• _WORK REQUEST_
Scan the records below for the line containing "string) (r : re)." and the line containing "(** The captured". Copy both, plus every line between, exactly.

+++++

(** * Trello -> ICS Shimmy: a shallow embedding of [app.py]

    The development follows the source file top-down: the Python
    primitives the program relies on (exceptions, truthiness, slices,
    [range], [str.join]), the [datetime] calls of the timing block, the
    Flask handlers, and then the properties of the calendar feed.

    Python [str] values are modelled by [string]; a character is a code
    point below 256. *)

From stdpp Require Import gmap strings list fin_maps.
From Stdlib Require Import ZArith String Ascii.

Local Open Scope string_scope.
Local Open Scope list_scope.
Local Open Scope Z_scope.

(** ** Python primitives *)

Module Py.

(** The exceptions that can leave the handlers. [KeyError] carries the
    missing key; [HTTPError] is what [raise_for_status] raises. *)
Inductive exn :=
| KeyError (key : string)
| ValueError
| OverflowError
| HTTPError.

(** A computation either returns or raises. *)
Inductive res (A : Type) :=
| Ok (a : A)
| Raise (e : exn).
Global Arguments Ok {A} a.
Global Arguments Raise {A} e.

Global Instance res_ret : MRet res := fun A a => Ok a.
Global Instance res_bind : MBind res := fun A B f m =>
  match m with
  | Ok a => f a
  | Raise e => Raise e
  end.

Definition is_ok {A} (m : res A) : bool :=
  match m with Ok _ => true | Raise _ => false end.

(** [len(s)] *)
Definition len (s : string) : Z := Z.of_nat (String.length s).

(** Truthiness of a [str]: the empty string is falsy. *)
Definition truthy (s : string) : bool :=
  match s with EmptyString => false | String _ _ => true end.

(** Truthiness of a value that is [None] or a [str] (a JSON [null] or
    string, a missing or present configuration entry). *)
Definition truthy_opt (v : option string) : bool :=
  match v with None => false | Some s => truthy s end.

(** [str(v)] for a value that is [None] or a [str], as an f-string or
    [urlencode] renders it. *)
Definition str_opt (v : option string) : string :=
  match v with None => "None" | Some s => s end.

Fixpoint str_drop (n : nat) (s : string) : string :=
  match n, s with
  | O, _ => s
  | S _, EmptyString => EmptyString
  | S n', String _ s' => str_drop n' s'
  end.

Fixpoint str_take (n : nat) (s : string) : string :=
  match n, s with
  | O, _ => EmptyString
  | S _, EmptyString => EmptyString
  | S n', String c s' => String c (str_take n' s')
  end.

(** A slice bound is clamped into [0 .. len], negative bounds counting
    from the end. *)
Definition slice_bound (n i : Z) : Z :=
  if i <? 0 then Z.max 0 (i + n) else Z.min i n.

(** [s[i:j]] *)
Definition slice (s : string) (i j : Z) : string :=
  let lo := slice_bound (len s) i in
  let hi := slice_bound (len s) j in
  str_take (Z.to_nat (hi - lo)) (str_drop (Z.to_nat lo) s).

(** [s[i:]] *)
Definition slice_from (s : string) (i : Z) : string :=
  str_drop (Z.to_nat (slice_bound (len s) i)) s.

(** [s[i]] for an index known to be in range; [None] stands for
    [IndexError]. *)
Definition index (s : string) (i : Z) : option ascii :=
  if i <? 0 then None else String.get (Z.to_nat i) s.

(** [len(range(start, stop, step))] for a non-zero step. *)
Definition range_len (start stop step : Z) : nat :=
  if 0 <? step
  then Z.to_nat ((stop - start + step - 1) / step)
  else Z.to_nat ((start - stop - step - 1) / (- step)).

(** [range(start, stop, step)]; a zero step is a [ValueError]. *)
Definition range (start stop step : Z) : res (list Z) :=
  if step =? 0 then Raise ValueError
  else Ok (map (fun k => start + Z.of_nat k * step)
               (seq 0 (range_len start stop step))).

(** [sep.join(parts)] *)
Fixpoint join (sep : string) (parts : list string) : string :=
  match parts with
  | [] => ""
  | [p] => p
  | p :: ps => p +:+ sep +:+ join sep ps
  end.

(** [s.startswith(p)] *)
Fixpoint startswith (p s : string) : bool :=
  match p, s with
  | EmptyString, _ => true
  | String a p', String b s' => Ascii.eqb a b && startswith p' s'
  | String _ _, EmptyString => false
  end.

Definition digit_val (c : ascii) : option Z :=
  let n := Z.of_N (N_of_ascii c) in
  if (48 <=? n) && (n <=? 57) then Some (n - 48) else None.

Fixpoint int_digits (acc : Z) (s : string) : option Z :=
  match s with
  | EmptyString => Some acc
  | String c s' =>
      match digit_val c with
      | Some d => int_digits (10 * acc + d) s'
      | None => None
      end
  end.

Fixpoint lstrip (s : string) : string :=
  match s with
  | String " " s' => lstrip s'
  | _ => s
  end.

(** [int(s)] for the texts [strptime] hands to it: decimal digits after
    optional leading blanks; anything else is a [ValueError]. *)
Definition int (s : string) : res Z :=
  match lstrip s with
  | EmptyString => Raise ValueError
  | t => match int_digits 0 t with
         | Some n => Ok n
         | None => Raise ValueError
         end
  end.

(** ["0" * n] *)
Definition zeros (n : Z) : string :=
  String.concat "" (replicate (Z.to_nat n) "0").

End Py.

Import Py.

(** ** A backtracking matcher for the pattern [strptime] compiles

    [datetime.strptime] turns its format into a regular expression and
    calls [re.match]. The matcher below returns every way a pattern
    matches a prefix of the input, in the order a backtracking engine
    tries them, so the head of the list is the match [re.match] reports. *)

Module Re.

Inductive re :=
| Eps
| Cls (p : ascii -> bool)
| Cat (r1 r2 : re)
| Alt (r1 r2 : re)
| Grp (name : string) (r : re).

(** [r?], greedy *)
Definition Opt (r : re) : re := Alt r Eps.

(** [r{0,n}], greedy *)
Fixpoint upto (n : nat) (r : re) : re :=
  match n with
  | O => Eps
  | S n' => Opt (Cat r (upto n' r))
  end.

(** The captured groups of a match, and the unread rest of the input. *)
Definition found := (list (string * string) * string)%type.

Definition consumed (s rest : string) : string :=
  str_take (String.length s - String.length rest)%nat s.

+++++

• _SOLUTION TO THE PROBLEM_
| Grp (name : string) (r : re).

(** [r?], greedy *)
Definition Opt (r : re) : re := Alt r Eps.

(** [r{0,n}], greedy *)
Fixpoint upto (n : nat) (r : re) : re :=
  match n with
  | O => Eps
  | S n' => Opt (Cat r (upto n' r))
  end.

(** The captured groups of a match, and the unread rest of the input. *)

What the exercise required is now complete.